======== DATA TO PROCESS

Lemma composite_eq self other (mask_geometry : option G) :
  composite self other mask_geometry =
  if decide (resolution self ≠ resolution other) then None else
  let self1 := fit_bounds self (bounds other) in
  let other1 := fit_bounds other (bounds self1) in
  let new_updates := merged_updates self1 other1 in
  let sd := foldl (reindex_self (update_index (updates self1)) (data self1))
                  (data self1) (enumerate new_updates) in
  let od := foldl (reindex_other (update_index (updates other1)))
                  (data other1) (enumerate new_updates) in
  let self2 := with_data self1 sd in
  let maximum := np.maximum sd od in
  let self3 :=
    match mask_geometry with
    | Some g =>
        with_data self2
          (np.setitem_array sd (get_geometry_cells self2 g (get_geometry_bounds self2 g))
                            maximum)
    | None => with_data self2 maximum
    end in
  self' ← simplify (with_updates self3 new_updates);
  Some (self', other1).
Proof.
  unfold composite. case_decide; [done|]. cbv zeta.
  unfold merged_updates.
  set (self1 := fit_bounds self (bounds other)).
  set (other1 := fit_bounds other (bounds self1)).
  pose proof (foldl_pair (reindex_self (update_index (updates self1)) (data self1))
                (reindex_other (update_index (updates other1)))
                (enumerate (sorted (dom (update_index (updates self1))
                                    ∪ dom (update_index (updates other1)))))
                (data self1) (data other1)) as Hpair.
  unfold reindex_self, reindex_other in Hpair. rewrite Hpair. done.
Qed.

Lemma composite_other self other (mask_geometry : option G) self' other' :
  composite self other mask_geometry = Some (self', other') →
  other' = fit_bounds other (bounds (fit_bounds self (bounds other))).
Proof.
  rewrite composite_eq. case_decide; [done|]. cbv zeta.
  intros Hc. apply bind_Some in Hc as (s & _ & Hc). by injection Hc as _ <-.
Qed.

(** C10.  [composite] changes its argument [other] in one way only: the
    grid of [other] grows.  The update list and the resolution of [other]
    are those it had, every cell it had keeps its value, every further cell
    holds 0, and when both grids have cells the new bounds are the
    rectangle around the bounds of the two. *)
Theorem composite_frame_other (self other : t) (mask_geometry : option G)
    (self' other' : t) :
  rect (data other) →
  composite self other mask_geometry = Some (self', other') →
  updates other' = updates other ∧
  resolution other' = resolution other ∧
  (∀ cx cy v, cell other cx cy = Some v → cell other' cx cy = Some v) ∧
  (∀ cx cy v, cell other' cx cy = Some v →
              cell other cx cy = Some v ∨ (cell other cx cy = None ∧ v = 0)) ∧
  (np.size (data self) ≠ 0%nat → np.size (data other) ≠ 0%nat →
   bounds other' = hull (bounds self) (bounds other)).
Proof.
  intros Hrect Hc. apply composite_other in Hc as ->.
  destruct (fit_bounds_fields other (bounds (fit_bounds self (bounds other))))
    as [Hres Hupd].
  split; [done|]. split; [done|]. split; [|split].
  - intros cx cy v. by apply fit_bounds_cell.
  - intros cx cy v. by apply fit_bounds_cell_inv.
  - intros Hs Ho. rewrite !fit_bounds_bounds by done.
    unfold hull, bounds. f_equal; [f_equal; [f_equal|]|]; lia.
Qed.

End Composite.

(** ** Merging the update lists *)

Lemma update_index_snoc l u :
  update_index (l ++ [u]) = <[u := length l]> (update_index l).
Proof.
  unfold update_index, enumerate. rewrite imap_app, foldl_app. simpl.
  by rewrite Nat.add_0_r.
Qed.

Lemma update_index_lookup l u j :
  update_index l !! u = Some j → l !! j = Some u.
Proof.
  revert j. induction l as [|a l IH] using rev_ind; intros j.
  { unfold update_index. simpl. by rewrite lookup_empty. }
  rewrite update_index_snoc. destruct (decide (a = u)) as [->|Hne].
  - rewrite lookup_insert_eq. intros [= <-].
    rewrite lookup_app_r by done. by rewrite Nat.sub_diag.
  - rewrite lookup_insert_ne by done. intros Hj%IH. by apply lookup_app_l_Some.
Qed.

Lemma update_index_NoDup l u j :
  NoDup l → l !! j = Some u → update_index l !! u = Some j.
Proof.
  revert j. induction l as [|a l IH] using rev_ind; intros j Hnd Hj; [done|].
  rewrite update_index_snoc. apply NoDup_app in Hnd as (Hnd & Ha & _).
  destruct (decide (j < length l)%nat) as [Hlt|Hge].
  - rewrite lookup_app_l in Hj by done.
    rewrite lookup_insert_ne.
    + by apply IH.
    + intros ->. apply (Ha u); [|by left]. apply list_elem_of_lookup. eauto.
  - rewrite lookup_app_r in Hj by lia.
    apply list_lookup_singleton_Some in Hj as [Hj ->].
    replace j with (length l) by lia. by rewrite lookup_insert_eq.
Qed.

================

[EXERCISE]: Restate word for word the lines in the material above from the one with "bounds other' = hull" to the one with "Lemma update_index_NoDup l"; both of those lines count, and nothing else does.

[RESULT FOR THIS TASK]:
   bounds other' = hull (bounds self) (bounds other)).
Proof.
  intros Hrect Hc. apply composite_other in Hc as ->.
  destruct (fit_bounds_fields other (bounds (fit_bounds self (bounds other))))
    as [Hres Hupd].
  split; [done|]. split; [done|]. split; [|split].
  - intros cx cy v. by apply fit_bounds_cell.
  - intros cx cy v. by apply fit_bounds_cell_inv.
  - intros Hs Ho. rewrite !fit_bounds_bounds by done.
    unfold hull, bounds. f_equal; [f_equal; [f_equal|]|]; lia.
Qed.

End Composite.

(** ** Merging the update lists *)

Lemma update_index_snoc l u :
  update_index (l ++ [u]) = <[u := length l]> (update_index l).
Proof.
  unfold update_index, enumerate. rewrite imap_app, foldl_app. simpl.
  by rewrite Nat.add_0_r.
Qed.

Lemma update_index_lookup l u j :
  update_index l !! u = Some j → l !! j = Some u.
Proof.
  revert j. induction l as [|a l IH] using rev_ind; intros j.
  { unfold update_index. simpl. by rewrite lookup_empty. }
  rewrite update_index_snoc. destruct (decide (a = u)) as [->|Hne].
  - rewrite lookup_insert_eq. intros [= <-].
    rewrite lookup_app_r by done. by rewrite Nat.sub_diag.
  - rewrite lookup_insert_ne by done. intros Hj%IH. by apply lookup_app_l_Some.
Qed.

Lemma update_index_NoDup l u j :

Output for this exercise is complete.